## EXERCISE OBJECTIVE
Could you copy every line of the data that contains the word "saved"?

## RECORDS TO PROCESS
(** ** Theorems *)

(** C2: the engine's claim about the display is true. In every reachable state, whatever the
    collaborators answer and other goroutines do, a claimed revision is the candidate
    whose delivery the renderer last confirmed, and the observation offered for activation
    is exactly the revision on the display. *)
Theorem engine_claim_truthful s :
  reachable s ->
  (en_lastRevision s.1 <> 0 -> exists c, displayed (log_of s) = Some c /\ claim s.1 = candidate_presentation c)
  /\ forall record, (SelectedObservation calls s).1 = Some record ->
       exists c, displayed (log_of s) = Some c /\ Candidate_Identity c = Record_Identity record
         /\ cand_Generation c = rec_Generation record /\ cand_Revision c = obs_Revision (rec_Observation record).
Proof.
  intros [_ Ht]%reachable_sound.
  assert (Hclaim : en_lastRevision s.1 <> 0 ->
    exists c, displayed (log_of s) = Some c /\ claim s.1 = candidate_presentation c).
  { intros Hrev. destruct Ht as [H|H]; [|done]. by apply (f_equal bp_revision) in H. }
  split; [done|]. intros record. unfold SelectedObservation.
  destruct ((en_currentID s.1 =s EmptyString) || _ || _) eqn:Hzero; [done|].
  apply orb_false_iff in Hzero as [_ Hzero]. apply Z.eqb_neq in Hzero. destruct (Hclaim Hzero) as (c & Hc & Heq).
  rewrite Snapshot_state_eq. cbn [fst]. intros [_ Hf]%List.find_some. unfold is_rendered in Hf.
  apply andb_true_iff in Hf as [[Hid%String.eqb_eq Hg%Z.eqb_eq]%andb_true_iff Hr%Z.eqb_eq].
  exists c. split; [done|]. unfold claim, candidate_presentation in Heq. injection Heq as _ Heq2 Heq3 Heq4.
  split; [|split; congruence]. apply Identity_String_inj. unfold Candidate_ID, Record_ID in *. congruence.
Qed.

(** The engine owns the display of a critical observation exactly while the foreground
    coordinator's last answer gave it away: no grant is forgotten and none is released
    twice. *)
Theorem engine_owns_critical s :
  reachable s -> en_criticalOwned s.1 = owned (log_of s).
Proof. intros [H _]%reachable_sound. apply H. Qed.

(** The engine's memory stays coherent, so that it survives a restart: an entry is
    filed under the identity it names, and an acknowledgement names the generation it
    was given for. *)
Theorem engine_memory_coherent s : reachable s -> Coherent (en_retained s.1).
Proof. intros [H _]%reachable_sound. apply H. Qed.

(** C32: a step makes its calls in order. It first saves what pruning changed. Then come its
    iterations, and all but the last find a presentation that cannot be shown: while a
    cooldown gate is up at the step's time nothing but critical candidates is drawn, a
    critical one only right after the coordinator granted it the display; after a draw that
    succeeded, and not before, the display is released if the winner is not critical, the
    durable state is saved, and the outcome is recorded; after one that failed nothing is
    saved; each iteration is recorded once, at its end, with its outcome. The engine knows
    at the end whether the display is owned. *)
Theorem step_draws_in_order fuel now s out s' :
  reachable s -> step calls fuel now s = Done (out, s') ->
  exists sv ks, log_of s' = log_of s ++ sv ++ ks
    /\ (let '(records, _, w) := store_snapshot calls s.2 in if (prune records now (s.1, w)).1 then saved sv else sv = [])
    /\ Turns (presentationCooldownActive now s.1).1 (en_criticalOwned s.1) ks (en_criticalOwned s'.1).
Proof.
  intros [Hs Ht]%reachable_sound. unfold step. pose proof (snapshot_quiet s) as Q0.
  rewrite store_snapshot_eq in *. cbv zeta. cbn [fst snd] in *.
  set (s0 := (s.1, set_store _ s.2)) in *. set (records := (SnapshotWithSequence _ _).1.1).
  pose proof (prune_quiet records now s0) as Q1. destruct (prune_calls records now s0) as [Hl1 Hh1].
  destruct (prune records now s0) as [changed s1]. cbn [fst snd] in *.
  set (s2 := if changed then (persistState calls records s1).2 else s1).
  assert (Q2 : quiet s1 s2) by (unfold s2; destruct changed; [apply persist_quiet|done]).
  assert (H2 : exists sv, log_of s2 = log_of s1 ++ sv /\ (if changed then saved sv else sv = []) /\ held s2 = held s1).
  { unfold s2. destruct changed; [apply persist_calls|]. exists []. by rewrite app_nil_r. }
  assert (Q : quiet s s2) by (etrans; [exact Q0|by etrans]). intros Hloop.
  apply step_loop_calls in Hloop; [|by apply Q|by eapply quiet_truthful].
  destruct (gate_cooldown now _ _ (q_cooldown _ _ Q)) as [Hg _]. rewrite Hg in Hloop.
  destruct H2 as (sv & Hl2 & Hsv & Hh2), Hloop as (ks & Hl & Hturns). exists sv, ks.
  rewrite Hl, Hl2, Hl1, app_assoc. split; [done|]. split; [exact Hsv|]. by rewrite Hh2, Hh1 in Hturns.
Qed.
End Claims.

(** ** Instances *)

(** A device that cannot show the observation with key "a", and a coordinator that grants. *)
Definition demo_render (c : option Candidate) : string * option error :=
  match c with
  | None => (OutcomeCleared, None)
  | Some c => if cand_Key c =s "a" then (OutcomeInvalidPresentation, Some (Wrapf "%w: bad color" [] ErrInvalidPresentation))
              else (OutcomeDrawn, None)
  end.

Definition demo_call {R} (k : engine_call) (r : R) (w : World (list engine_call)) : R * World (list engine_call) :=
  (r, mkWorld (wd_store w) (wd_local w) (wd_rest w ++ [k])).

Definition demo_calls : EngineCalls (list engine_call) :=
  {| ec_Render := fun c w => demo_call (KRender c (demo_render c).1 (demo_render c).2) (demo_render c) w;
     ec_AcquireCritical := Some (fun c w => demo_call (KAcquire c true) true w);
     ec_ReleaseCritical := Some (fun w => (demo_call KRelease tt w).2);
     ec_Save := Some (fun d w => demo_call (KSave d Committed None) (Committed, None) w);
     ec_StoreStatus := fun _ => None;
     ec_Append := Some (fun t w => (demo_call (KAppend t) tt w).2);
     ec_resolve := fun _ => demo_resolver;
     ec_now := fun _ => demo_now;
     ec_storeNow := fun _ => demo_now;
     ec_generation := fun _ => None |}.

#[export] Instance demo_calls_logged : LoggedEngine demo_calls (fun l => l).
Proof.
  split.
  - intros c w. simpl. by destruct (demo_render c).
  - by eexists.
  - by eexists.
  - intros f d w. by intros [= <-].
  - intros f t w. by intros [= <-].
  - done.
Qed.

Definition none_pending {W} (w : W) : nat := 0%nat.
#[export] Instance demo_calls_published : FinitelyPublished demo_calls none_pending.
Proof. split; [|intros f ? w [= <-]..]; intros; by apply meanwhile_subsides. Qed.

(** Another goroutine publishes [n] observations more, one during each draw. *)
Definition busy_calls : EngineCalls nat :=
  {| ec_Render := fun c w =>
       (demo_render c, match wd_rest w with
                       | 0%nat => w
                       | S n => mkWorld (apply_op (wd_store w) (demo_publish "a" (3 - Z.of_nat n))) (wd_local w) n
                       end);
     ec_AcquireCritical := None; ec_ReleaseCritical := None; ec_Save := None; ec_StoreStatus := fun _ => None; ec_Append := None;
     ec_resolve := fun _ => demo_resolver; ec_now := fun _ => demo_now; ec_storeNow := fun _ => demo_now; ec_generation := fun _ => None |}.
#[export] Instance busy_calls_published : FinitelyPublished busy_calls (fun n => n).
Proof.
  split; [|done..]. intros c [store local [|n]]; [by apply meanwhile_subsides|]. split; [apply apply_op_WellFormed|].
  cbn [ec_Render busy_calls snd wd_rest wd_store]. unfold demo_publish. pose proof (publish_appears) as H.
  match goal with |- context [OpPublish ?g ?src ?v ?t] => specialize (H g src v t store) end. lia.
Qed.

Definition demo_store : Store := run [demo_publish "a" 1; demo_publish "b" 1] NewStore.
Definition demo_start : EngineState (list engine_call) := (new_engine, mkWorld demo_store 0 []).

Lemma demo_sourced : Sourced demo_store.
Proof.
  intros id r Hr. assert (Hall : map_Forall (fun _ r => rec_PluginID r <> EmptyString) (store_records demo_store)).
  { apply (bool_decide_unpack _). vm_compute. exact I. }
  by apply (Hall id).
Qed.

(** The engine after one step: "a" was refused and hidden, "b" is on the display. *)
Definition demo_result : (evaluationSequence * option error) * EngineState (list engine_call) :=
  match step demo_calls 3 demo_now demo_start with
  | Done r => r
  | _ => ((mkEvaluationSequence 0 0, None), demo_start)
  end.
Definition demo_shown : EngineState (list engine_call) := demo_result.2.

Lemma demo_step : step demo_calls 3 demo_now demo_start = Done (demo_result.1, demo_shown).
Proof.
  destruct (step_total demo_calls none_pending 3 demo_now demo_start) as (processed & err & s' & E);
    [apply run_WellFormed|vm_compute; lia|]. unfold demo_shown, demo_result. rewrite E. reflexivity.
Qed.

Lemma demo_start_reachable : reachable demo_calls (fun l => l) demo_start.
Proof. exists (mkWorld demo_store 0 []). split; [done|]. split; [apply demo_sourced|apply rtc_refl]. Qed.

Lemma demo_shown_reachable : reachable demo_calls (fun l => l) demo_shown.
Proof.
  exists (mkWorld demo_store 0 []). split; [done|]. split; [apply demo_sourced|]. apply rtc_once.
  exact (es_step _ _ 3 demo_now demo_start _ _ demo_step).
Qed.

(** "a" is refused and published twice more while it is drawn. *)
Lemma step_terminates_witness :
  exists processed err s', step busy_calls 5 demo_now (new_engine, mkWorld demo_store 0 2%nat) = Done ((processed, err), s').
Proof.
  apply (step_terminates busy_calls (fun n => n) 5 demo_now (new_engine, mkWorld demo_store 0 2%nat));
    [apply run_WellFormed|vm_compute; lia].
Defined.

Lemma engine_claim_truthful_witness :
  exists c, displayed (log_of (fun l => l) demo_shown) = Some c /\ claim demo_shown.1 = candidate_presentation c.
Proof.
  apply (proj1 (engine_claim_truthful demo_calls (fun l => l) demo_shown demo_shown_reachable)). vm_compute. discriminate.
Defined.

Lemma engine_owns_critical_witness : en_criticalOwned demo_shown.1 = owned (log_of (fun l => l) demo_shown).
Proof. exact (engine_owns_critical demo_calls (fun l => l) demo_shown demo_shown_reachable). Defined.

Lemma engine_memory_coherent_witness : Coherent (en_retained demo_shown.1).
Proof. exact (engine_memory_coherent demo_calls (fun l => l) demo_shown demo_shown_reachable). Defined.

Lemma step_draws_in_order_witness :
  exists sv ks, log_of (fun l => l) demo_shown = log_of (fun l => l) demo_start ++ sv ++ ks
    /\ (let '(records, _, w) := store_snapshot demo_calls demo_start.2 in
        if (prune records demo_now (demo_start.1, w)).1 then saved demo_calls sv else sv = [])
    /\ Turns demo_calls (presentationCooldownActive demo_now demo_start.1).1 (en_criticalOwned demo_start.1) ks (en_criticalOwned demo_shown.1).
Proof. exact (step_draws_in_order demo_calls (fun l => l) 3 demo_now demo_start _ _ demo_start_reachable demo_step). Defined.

## PROBLEM SOLUTION
    durable state is saved, and the outcome is recorded; after one that failed nothing is
    saved; each iteration is recorded once, at its end, with its outcome. The engine knows
    /\ (let '(records, _, w) := store_snapshot calls s.2 in if (prune records now (s.1, w)).1 then saved sv else sv = [])
  assert (H2 : exists sv, log_of s2 = log_of s1 ++ sv /\ (if changed then saved sv else sv = []) /\ held s2 = held s1).
        if (prune records demo_now (demo_start.1, w)).1 then saved demo_calls sv else sv = [])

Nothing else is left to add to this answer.